A series of pyridobenzothiodiazepindioxides such as the 11-ethyl-6,8,9-trimethyl-6,11-dihydro-pyrido[2,3-f][2,1,5]benzothiodiazepine-5,5-dioxide and arylpiridodiazepines such as the 6,7-dihydro-7-methyl-12-ethyl-pyrido[2,3-b]pyrido(2′,3′-4,5]furo[2,3-f][1,4]diazepin-6(12H)-thio and the 6,7-dihydro-7-methyl-12-ethyl-pyrido[2,3-b]pyrido- [2,3-4,5]thieno[2,3-f][1,4]diazepin-6(12H)-thione were found to inhibit human immunodeficiency virus type 1 [HIV-1(III B)] replication at a concentration of 0.003–0.04 μM without being cytotoxic at a 3 000- to 15 000-fold higher concentration. These compounds proved effective against a variety of HIV-1 strains, including those that are resistant to 3′-azido-3′ deoxythymidine (AZT), but not against HIV-2, simian immunodeficiency virus or herpes simplex virus. An HIV-1 strain containing the 188 Tyr → His mutation in the reverse transcriptase displayed severely reduced sensitivity to the compounds. The specificity of these compounds is due to an interaction with the reverse transcription process.
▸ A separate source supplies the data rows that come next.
Lemma claim_sublist e : e ∈ claim → e ∈ q ∧ due claimBefore e.
Proof using Type.
  unfold claim, dues. intros He.
  assert (e ∈ sql_order_by due_order (sql_select (due claimBefore) q)) as Hd.
  { case_decide; [done|]. by apply elem_of_take in He as (?&?%list_elem_of_lookup_2&_). }
  rewrite elem_of_sql_order_by, elem_of_sql_select in Hd. naive_solver.
Qed.

Lemma claimed_ids e : e ∈ q → w_ID e ∈ dequeue_claim limit claimBefore q ↔ e ∈ claim.
Proof using Hnd.
  intros Hin. change (dequeue_claim limit claimBefore q) with (w_ID <$> claim).
  rewrite list_elem_of_fmap. split; [|naive_solver].
  intros (e' & Heq & He'). pose proof (claim_sublist e' He') as [??].
  by rewrite (keyed_eq w_ID q e e').
Qed.

Lemma claim_oldest e e' :
  e ∈ claim → e' ∈ q → due claimBefore e' → e' ∉ claim → due_order e e'.
Proof using Hnd.
  unfold claim. intros He Hin' Hdue' Hne.
  assert (e' ∈ dues) as Hd
    by (unfold dues; rewrite elem_of_sql_order_by, elem_of_sql_select; done).
  case_decide; [done|].
  eapply take_sorted_le; eauto.
  - apply StronglySorted_merge_sort; apply _.
  - eapply NoDup_fmap_1, NoDup_dues.
Qed.

Lemma length_claim : 0 ≤ limit → (length claim ≤ Z.to_nat limit)%nat.
Proof using Type.
  intros. unfold claim. rewrite decide_False by lia. rewrite length_take. lia.
Qed.

Lemma claim_nonempty e : 0 < limit → e ∈ q → due claimBefore e → claim ≠ [].
Proof using Type.
  intros Hl Hin Hdue. unfold claim. rewrite decide_False by lia.
  assert (e ∈ dues) as Hd
    by (unfold dues; rewrite elem_of_sql_order_by, elem_of_sql_select; done).
  destruct (Z.to_nat limit) eqn:E; [lia|].
  destruct dues; [by apply not_elem_of_nil in Hd|done].
Qed.

Lemma NoDup_claim : NoDup (w_ID <$> claim).
Proof using Hnd.
  unfold claim. case_decide; [apply NoDup_dues|].
  eapply sublist_NoDup; [apply NoDup_dues|]. apply fmap_sublist, sublist_take.
Qed.
End dequeue.

Lemma elem_of_dequeued {A B} (P : A → Prop) `{∀ e, Decision (P e)} (f : A → B)
    (q : list A) (e : B) :
  e ∈ f <$> sql_select P q ↔ ∃ e0, e0 ∈ q ∧ P e0 ∧ e = f e0.
Proof.
  rewrite list_elem_of_fmap. setoid_rewrite elem_of_sql_select. naive_solver.
Qed.

Definition claimed (e0 : WritebackEntry) : WritebackEntry := e0 <| w_Status := "in_progress" |>.

Lemma claimed_elem limit claimBefore q e0 :
  NoDup (w_ID <$> q) → e0 ∈ q →
  claimed e0 ∈ claimed <$> sql_select (λ e, w_ID e ∈ dequeue_claim limit claimBefore q) q
  ↔ w_ID e0 ∈ dequeue_claim limit claimBefore q.
Proof.
  intros Hnd Hin. rewrite elem_of_dequeued. split.
  - intros (e1 & H1 & Hi & Heq). replace e0 with e1; [done|].
    apply (keyed_eq w_ID q); try done. by injection Heq.
  - intros. by exists e0.
Qed.
Lemma walk_sys_all w s : sees_all w s → walk_sys w s = walkBytes s.
Proof using Type.
  intros [Hr Hs]. unfold walk_sys, walkBytes. rewrite Hr. f_equal. apply map_filter_id. intros p f Hp. apply Hs. by exists f.
Qed.
Lemma exec_anew c s : counts_anew c s → accounted (serve c s).
Proof using Type.
  destruct c as [| | | | | |c|w|w]; cbn [serve counts_anew]; try done.
  - unfold CleanAll. by intros ->.
  - intros Hw. unfold accounted. cbn. by rewrite (walk_sys_all _ _ Hw).
  - intros [Hn Hw]. unfold bytes_sys. rewrite decide_False by lia. unfold accounted. cbn. by rewrite (walk_sys_all _ _ Hw).
Qed.


Lemma ReadAt_absent hash off size s :
  files s !! pathFor hash = None → (∀ idx, chunkCache s !! (hash, idx) = None) →
  0 ≤ off → 0 < size → off + size < 2 ^ 63 →
  (ReadAt hash off size s).1 = Err (ErrWrap "open cache file" (ErrSentinel FsErrNotExist)).
Proof using Type.
  intros Hf Hc Ho Hs Hov. pose proof (proj1 cacheChunkSize_bound) as Hcs.
  unfold ReadAt. rewrite decide_False by lia. rewrite wrap64_id by (unfold int64_ok; lia).
  rewrite Z.quot_div_nonneg by lia. assert (cacheChunkSize ≠ 0) as Hne by lia.
  pose proof (Z.div_mod off cacheChunkSize Hne) as Hdm.
  pose proof (Z.mod_pos_bound off cacheChunkSize Hcs).
  cbn [read_loop]. rewrite decide_True by lia. unfold chunkCacheGet. rewrite Hc.
  unfold open_blob. rewrite Hf. done.
Qed.

Lemma Bytes_inv s : store_inv s → (Bytes s).1 = byte_count s.
Proof using Type. intros [_ _ Hacc _]. unfold Bytes, ResyncBytes. by case_decide. Qed.

(** Removing a blob of a reachable store: the call succeeds, the hash is
    absent afterwards (no read of any of its ranges is served from the chunk
    cache), every other blob is untouched, and the counter drops by exactly the
    size the removed file had. *)
Theorem Remove_spec hash s f :
  store_inv s → proper_hash hash → files s !! pathFor hash = Some f →
  ∃ s', Remove hash s = (Ok tt, s') ∧
    Has hash s' = false ∧ (∀ off size, 0 < size → 0 ≤ off → off + size < 2 ^ 63 →
      (ReadAt hash off size s').1 = Err (ErrWrap "open cache file" (ErrSentinel FsErrNotExist))) ∧
    (∀ h d, proper_hash h → h ≠ hash → blob s h d → Get h s' = Ok d) ∧
    (Bytes s').1 = (Bytes s).1 - fsize f.
Proof using AL.
  intros Hinv Hh Hf. pose proof (Remove_inv hash s (or_intror Hh) Hinv) as Hinv'.
  pose proof Hinv as [[Hk Hok] _ Hacc Hcc]. unfold Remove, remove_sys in *.
  rewrite decide_False in * by (intros ->; destruct Hh; simpl in *; lia).
  simpl in *. rewrite Hf in *. eexists. split; [reflexivity|]. simpl in Hinv'.
  split_and!.
  - unfold Has. simpl. by rewrite lookup_delete_eq.
  - intros off size Hs Ho Hov. apply ReadAt_absent; try done; simpl.
    + by rewrite lookup_delete_eq.
    + intros idx. by apply (chunkCacheDrop_gone hash idx s).
  - intros h d Hhh Hne Hb. apply Get_blob; [done|]. apply (blob_files s); try done. simpl.
    rewrite lookup_delete_ne; [done|]. by intros ?%pathFor_inj.
  - rewrite !Bytes_inv by done. done.
Qed.
End reachable.

(** ** A concrete store: chunks of four bytes, the toy primitives *)

Definition ex_chunk_size : ChunkSize.
Proof. refine {| cacheChunkSize := 4 |}. by vm_compute. Defined.
#[local] Existing Instance ex_chunk_size | 0.

Definition ex_key : bytes := replicate 32 x01.
Definition ex_nonces (i : nat) : bytes := be_bytes 24 (Z.of_nat i).
Definition ex_tmp : string := ".pigcloud-tmp-1".
Definition ex_data : bytes := [x68; x65; x6c; x6c; x6f; x20; x62; x6c; x6f; x62].
Definition ex_hash : string := sha256_hex ex_data.
Definition ex_store0 : Store := NewStore ex_key ∅.
Definition ex_store : Store := (Put ex_data ex_nonces ex_tmp 7 no_faults ex_store0).2.

Lemma ex_nonces_ok i : length (ex_nonces i) = nonceSize.
Proof. apply length_be_bytes. Qed.

Lemma ex_store0_inv : store_inv ex_store0.
Proof.
  split; [split; [done|]|by apply paths_ok_empty|done|split].
  - intros h f _ Hf. simpl in Hf. by rewrite lookup_empty in Hf.
  - by apply NoDup_nil.
  - intros k. simpl. split; [intros []|intros ?%not_elem_of_nil]; done.
  - simpl. lia.
Qed.

Definition ex_put : store_call := CallPut ex_data ex_nonces ex_tmp 7 no_faults.
Lemma ex_put_admissible : admissible ex_put ex_store0.
Proof. split; [exact ex_nonces_ok|]. by split. Qed.
Lemma ex_store_reached : reached ex_key True ex_store.
Proof. exact (reached_keeps ex_key True ex_store0 ex_put (reached_new ex_key) ex_put_admissible eq_refl). Qed.

Lemma ex_store_inv : store_inv ex_store.
Proof.
  apply store_inv_wf. destruct (proj1 (store_inv_wf _) ex_store0_inv) as [Hwf Hacc]. split.
  - exact (exec_wf ex_put ex_store0 ex_put_admissible Hwf).
  - exact (exec_keeps ex_put ex_store0 ex_put_admissible Hwf eq_refl Hacc).
Qed.

Lemma ex_store_blob : blob ex_store ex_hash ex_data.
Proof.
  exists (mkFile (sealed ex_key ex_nonces ex_hash 0 0 ex_data) 7), ex_nonces.
  split; [by vm_compute|]. split; [exact ex_nonces_ok|]. by vm_compute.
Qed.

Example ex_store_files : ListHashes ex_store = [ex_hash] ∧ byte_count ex_store = 142.
Proof. by vm_compute. Qed.

(** A window across two chunks and past the end of the blob. *)
Lemma ReadAt_slice_witness :
  ∃ s', ReadAt ex_hash 3 100 ex_store = (Ok (drop 3 ex_data), s').
Proof.
  destruct (ReadAt_slice ex_store ex_hash ex_data 3 100) as (s' & H & _).
  - reflexivity.
  - apply ex_store_blob.
  - intros idx p Hp. by vm_compute in Hp.
  - lia.
  - lia.
  - lia.
  - exists s'. exact H.
Defined.

Lemma WriteTo_Get_witness :
  Get ex_hash ex_store = Ok ex_data ∧ WriteTo ex_hash 10 ex_store = (10, None, ex_data).
Proof.
  assert (Get ex_hash ex_store = Ok ex_data) as H by (vm_compute; reflexivity).
  split; [exact H|]. apply (WriteTo_Get ex_store ex_hash ex_data 10 H). simpl. lia.
Defined.

Lemma Put_Get_witness :
  let '(res, s') := Put ex_data ex_nonces ex_tmp 7 no_faults ex_store0 in
  store_ok s' ∧ res = Ok ex_hash ∧ Get ex_hash s' = Ok ex_data.
Proof.
  pose proof (Put_Get ex_data ex_nonces ex_tmp 7 no_faults ex_store0
    (si_ok _ ex_store0_inv) ex_nonces_ok eq_refl eq_refl) as H.
  change (Put ex_data ex_nonces ex_tmp 7 no_faults ex_store0)
    with (Ok ex_hash : result error string, ex_store) in *.
  destruct H as (H1 & _ & _ & d & H2 & _ & H3). split; [exact H1|]. split; [reflexivity|].
  rewrite (H3 eq_refl) in H2. exact H2.
Defined.

(** The source changes between the two reads. *)
Lemma PutFile_store_ok_witness :
  let '(_, s') := PutFile (Ok ex_data) (Ok [x00]) ex_nonces ex_tmp 7 no_faults ex_store0 in
  store_ok s' ∧ files s' = ∅.
Proof.
  pose proof (PutFile_store_ok (Ok ex_data) (Ok [x00]) ex_nonces ex_tmp 7 no_faults ex_store0
    (si_ok _ ex_store0_inv) ex_nonces_ok eq_refl (λ d, eq_refl)) as H.
  destruct (PutFile _ _ _ _ _ _ _) as [res s']. destruct H as (H1 & H2 & _).
  split; [exact H1|]. apply (H2 ex_data [x00] eq_refl eq_refl). by vm_compute.
Defined.

(** A removal whose [os.Stat] fails leaves the counter behind, and a recount
    corrects it. *)
Definition ex_unseen : Store := serve (CallRemove ex_hash (mkRemoveFaults false None)) ex_store.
The 6,7-dihydro-7-methyl-12-ethyl-pyrido[2,3-b]pyrido [2,3-4,5]thieno[2,3-f][1,4]diazepin-6(12H)-thione (MEN 10979) enhanced the anti-HIV-1 activity of AZT and dideoxyinosine (ddI) in a synergistic manner. The new arylpyrido-diazepine and -thiodiazepine derivatives appear to be drug candidates for the treatment of HIV-1 infection.